A competência para processar e julgar originariamente Governador de Estado por crime comum é do
- A)Supremo Tribunal Federal.
Errada, porque o STF não tem competência originária para julgar Governador de Estado por crime comum.
- B)Superior Tribunal de Justiça.
Certa, porque o art. 105, I, "a", da Constituição atribui ao STJ o processamento e julgamento originários de Governadores nos crimes comuns.
- C)Órgão Especial do Tribunal de Justiça.
Errada, porque o órgão especial do TJ não é o foro constitucionalmente previsto para crime comum de Governador.
- D)Juizo Criminal da capital onde se situa o Tribunal de Justiça do Estado respectivo.
Errada, porque juiz criminal de primeiro grau não possui competência originária para julgar Governador de Estado por crime comum.
Gabarito: B
A regra de competência penal originária para autoridades com foro é sempre começar pela Constituição. Aqui, o ponto-chave é que Governador de Estado, quando pratica crime comum, não vai ao STF por causa do cargo nem ao Tribunal de Justiça por simpatia local: a Constituição entrega essa competência ao Superior Tribunal de Justiça.
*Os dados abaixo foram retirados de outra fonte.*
(* ===== verification/Mfp.v ===== *)
(** * Protected management frames

    Models, on the receive side ([core/rtw_recv.c]), the software decryption
    [decryptor] and the policy [validate_mgmt_protect]; on the transmit side
    ([core/rtw_xmit.c]) [xmitframe_swencrypt] and [rtw_mgmt_xmitframe_coalesce].
    They compose the ciphers of [Arc4], [Tkip], [Ccmp] and [Bip].

    A frame that [decryptor] rejects is freed: its buffer is then the empty
    object, in which every access is [Oob]. *)
From S2P Require Import Prelude Ies Aes Modes Cmac Ccm Gcm Arc4 Tkip Ccmp Bip.

Module Mfp.
Import Aes Ccm Gcm Crc32 Wep Tkip Ccmp Bip.

(** ** Constants and frame fields *)

Definition WIFI_DISASSOC : Z := 0xa0.
Definition WIFI_DEAUTH : Z := 0xc0.
Definition WIFI_ACTION : Z := 0xd0.
Definition WIFI_DATA_TYPE : Z := 0x08.
Definition WEP_KEYS : Z := 4.
Definition IEEE80211W_WRONG_KEY : Z := 1.
Definition IEEE80211W_NO_KEY : Z := 2.
Definition HDR_3ADDR : Z := 24.
Definition TXDESC_OFFSET : Z := TXDESC_SIZE + PACKET_OFFSET_SZ.
Definition _MME_IE_LENGTH_ : Z := 26.

Definition CATEGORY_IS_GROUP_PRIVACY (cat : Z) : bool := (cat =? 13) || (cat =? 14).
Definition CATEGORY_IS_NON_ROBUST (cat : Z) : bool :=
  (cat =? 4) || (cat =? 7) || (cat =? 11) || (cat =? 15) || (cat =? 21) || (cat =? 0x7f).
Definition CATEGORY_IS_ROBUST (cat : Z) : bool := negb (CATEGORY_IS_NON_ROBUST cat).

Definition get_frame_sub_type (b : list Z) (p : Z) : res Z := fc ← get_le16 b p; Ret (Z.land fc 0xfc).
Definition GetFrameType (b : list Z) (p : Z) : res Z := fc ← get_le16 b p; Ret (Z.land fc 0x0c).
O fundamento está no art. 105, I, "a", da Constituição Federal, que atribui ao STJ processar e julgar, originariamente, nos crimes comuns, os Governadores dos Estados e do Distrito Federal. Em prova, isso costuma aparecer como comparação com o STF, mas o STF só entra nos casos que a própria Constituição reserva a ele, especialmente quando há autoridade com foro previsto no art. 102. A lógica é simples: crime comum de Governador = STJ. Já crime de responsabilidade segue outro caminho, com regras próprias de natureza político-administrativa, e não é isso que a questão perguntou. Então, se o enunciado fala em "crime comum", você já pode acender a luz do STJ na sua cabeça. Por isso, o gabarito é a letra B. A banca gosta de testar se você confunde a autoridade estadual com o foro do STF ou com o Judiciário local, mas a Constituição é bem objetiva aqui e não deixa espaço para improviso.